* [Problem]: Transcribe the data that follows. Match it character for character.

* [Material supplied]:
◇ ◇ ◇ ◇
(* ===== verification/BrokerDispatch.v ===== *)
(** * robot-hal-broker: serving requests

    Models can_dispatch.rs, usb_gpio_dispatch.rs and camera_dispatch.rs of
    crates/robot-hal-broker/src and the [dispatch_operation] of connection.rs, as tasks of
    [BrokerCore]: what the broker checks, what it asks of the runtime and what it answers
    for each request. *)

From S2P Require Import Prelude Core Lifecycle SerialRegistry CanTypes CameraTypes UsbTypes.
From S2P Require Import GpioTypes ShmLayout ShmRing WireCore WireCan WireUsbGpio WireCamera.
From S2P Require Import Envelope BrokerCore.

(** ** Lengths on the wire (connection.rs and can_dispatch.rs) *)
(** [prost_varint_len]: ten rounds are enough for a [u64]. *)
Fixpoint varint_len_loop (rounds : nat) (value len : Z) : Z :=
  match rounds with
  | O => len
  | S rounds =>
      if 0x80 <=? value then varint_len_loop rounds (Z.shiftr value 7) (len + 1) else len
  end.
Definition prost_varint_len (value : Z) : Z := varint_len_loop 10 value 1.
Definition length_delimited_field_len (field_number value_len : Z) : Z :=
  prost_varint_len (Z.lor (Z.shiftl field_number 3) 2) + prost_varint_len value_len + value_len.
Definition envelope_encoded_len (payload_field_number payload_len : Z) : Z :=
  1 + 10 + prost_varint_len (Z.lor (Z.shiftl payload_field_number 3) 2)
  + prost_varint_len payload_len + payload_len.
Definition read_response_encoded_len (data_len : Z) : Z :=
  envelope_encoded_len 25 (length_delimited_field_len 1 data_len).
Definition RUNTIME_UUID_LEN : Z := 36.
Definition write_request_encoded_len (data_len : Z) : Z :=
  let session_id := length_delimited_field_len 1 RUNTIME_UUID_LEN in
  let lease_inner := length_delimited_field_len 1 RUNTIME_UUID_LEN + 1 + 10 + 1 + 1 in
  let lease := length_delimited_field_len 2 lease_inner in
  let data := length_delimited_field_len 3 data_len in
  envelope_encoded_len 26 (session_id + lease + data).

(** ** What a protocol minor offers *)
Definition CAN_WIRE_MINOR : Z := 1.
Definition USB_GPIO_WIRE_MINOR : Z := 2.
Definition CAMERA_WIRE_MINOR : Z := 3.
Definition can_broker_capabilities (protocol_minor : Z) : list string :=
  SERIAL_CAPABILITY ::
  if CAN_WIRE_MINOR <=? protocol_minor
  then [CAN_CLASSIC_CAPABILITY; CAN_FD_CAPABILITY; CAN_CONFIGURE_CAPABILITY;
        CAN_ERROR_FRAMES_CAPABILITY; CAN_RX_TIMESTAMP_CAPABILITY]
  else [].
Definition usb_gpio_broker_capabilities (protocol_minor : Z) : list string :=
  if protocol_minor <? USB_GPIO_WIRE_MINOR then []
  else [USB_CONTROL_CAPABILITY; USB_BULK_CAPABILITY; USB_INTERRUPT_CAPABILITY;
        GPIO_LINES_CAPABILITY; GPIO_EDGES_CAPABILITY].
Definition camera_broker_capabilities (protocol_minor : Z) : list string :=
  if protocol_minor <? CAMERA_WIRE_MINOR then []
  else [CAMERA_CAPTURE_CAPABILITY; CAMERA_FRAMES_SHM_CAPABILITY; CAMERA_CONTROLS_CAPABILITY].

(** [NegotiatedLimits]; the dispatch limits of CAN, USB and GPIO are its fields. *)
Record NegotiatedLimits := mkNegotiatedLimits {
  lim_protocol_minor : Z;
  lim_max_frame_bytes : Z;
  lim_max_read_bytes : Z;
  lim_max_write_bytes : Z;
}.

Definition resources_to_proto (l : list ResourceDescriptor) : list v1_ResourceDescriptor :=
  ResourceDescriptor_to_proto <$> l.
Definition open_response (session : SessionId) (lease : LeaseToken) : v1_SessionLease :=
  mk_v1_SessionLease (SessionId_as_str session) (Some (LeaseToken_to_proto lease)).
◇ ◇ ◇ ◇
* [Task response]:
(* ===== verification/BrokerDispatch.v ===== *)
(** * robot-hal-broker: serving requests

    Models can_dispatch.rs, usb_gpio_dispatch.rs and camera_dispatch.rs of
    crates/robot-hal-broker/src and the [dispatch_operation] of connection.rs, as tasks of
    [BrokerCore]: what the broker checks, what it asks of the runtime and what it answers
    for each request. *)

From S2P Require Import Prelude Core Lifecycle SerialRegistry CanTypes CameraTypes UsbTypes.
From S2P Require Import GpioTypes ShmLayout ShmRing WireCore WireCan WireUsbGpio WireCamera.
From S2P Require Import Envelope BrokerCore.

(** ** Lengths on the wire (connection.rs and can_dispatch.rs) *)
(** [prost_varint_len]: ten rounds are enough for a [u64]. *)
Fixpoint varint_len_loop (rounds : nat) (value len : Z) : Z :=
  match rounds with
  | O => len
  | S rounds =>
      if 0x80 <=? value then varint_len_loop rounds (Z.shiftr value 7) (len + 1) else len
  end.
Definition prost_varint_len (value : Z) : Z := varint_len_loop 10 value 1.
Definition length_delimited_field_len (field_number value_len : Z) : Z :=
  prost_varint_len (Z.lor (Z.shiftl field_number 3) 2) + prost_varint_len value_len + value_len.
Definition envelope_encoded_len (payload_field_number payload_len : Z) : Z :=
  1 + 10 + prost_varint_len (Z.lor (Z.shiftl payload_field_number 3) 2)
  + prost_varint_len payload_len + payload_len.
Definition read_response_encoded_len (data_len : Z) : Z :=
  envelope_encoded_len 25 (length_delimited_field_len 1 data_len).
Definition RUNTIME_UUID_LEN : Z := 36.
Definition write_request_encoded_len (data_len : Z) : Z :=
  let session_id := length_delimited_field_len 1 RUNTIME_UUID_LEN in
  let lease_inner := length_delimited_field_len 1 RUNTIME_UUID_LEN + 1 + 10 + 1 + 1 in
  let lease := length_delimited_field_len 2 lease_inner in
  let data := length_delimited_field_len 3 data_len in
  envelope_encoded_len 26 (session_id + lease + data).

(** ** What a protocol minor offers *)
Definition CAN_WIRE_MINOR : Z := 1.
Definition USB_GPIO_WIRE_MINOR : Z := 2.
Definition CAMERA_WIRE_MINOR : Z := 3.
Definition can_broker_capabilities (protocol_minor : Z) : list string :=
  SERIAL_CAPABILITY ::
  if CAN_WIRE_MINOR <=? protocol_minor
  then [CAN_CLASSIC_CAPABILITY; CAN_FD_CAPABILITY; CAN_CONFIGURE_CAPABILITY;
        CAN_ERROR_FRAMES_CAPABILITY; CAN_RX_TIMESTAMP_CAPABILITY]
  else [].
Definition usb_gpio_broker_capabilities (protocol_minor : Z) : list string :=
  if protocol_minor <? USB_GPIO_WIRE_MINOR then []
  else [USB_CONTROL_CAPABILITY; USB_BULK_CAPABILITY; USB_INTERRUPT_CAPABILITY;
        GPIO_LINES_CAPABILITY; GPIO_EDGES_CAPABILITY].
Definition camera_broker_capabilities (protocol_minor : Z) : list string :=
  if protocol_minor <? CAMERA_WIRE_MINOR then []
  else [CAMERA_CAPTURE_CAPABILITY; CAMERA_FRAMES_SHM_CAPABILITY; CAMERA_CONTROLS_CAPABILITY].

(** [NegotiatedLimits]; the dispatch limits of CAN, USB and GPIO are its fields. *)
Record NegotiatedLimits := mkNegotiatedLimits {
  lim_protocol_minor : Z;
  lim_max_frame_bytes : Z;
  lim_max_read_bytes : Z;
  lim_max_write_bytes : Z;
}.

Definition resources_to_proto (l : list ResourceDescriptor) : list v1_ResourceDescriptor :=
  ResourceDescriptor_to_proto <$> l.
Definition open_response (session : SessionId) (lease : LeaseToken) : v1_SessionLease :=
  mk_v1_SessionLease (SessionId_as_str session) (Some (LeaseToken_to_proto lease)).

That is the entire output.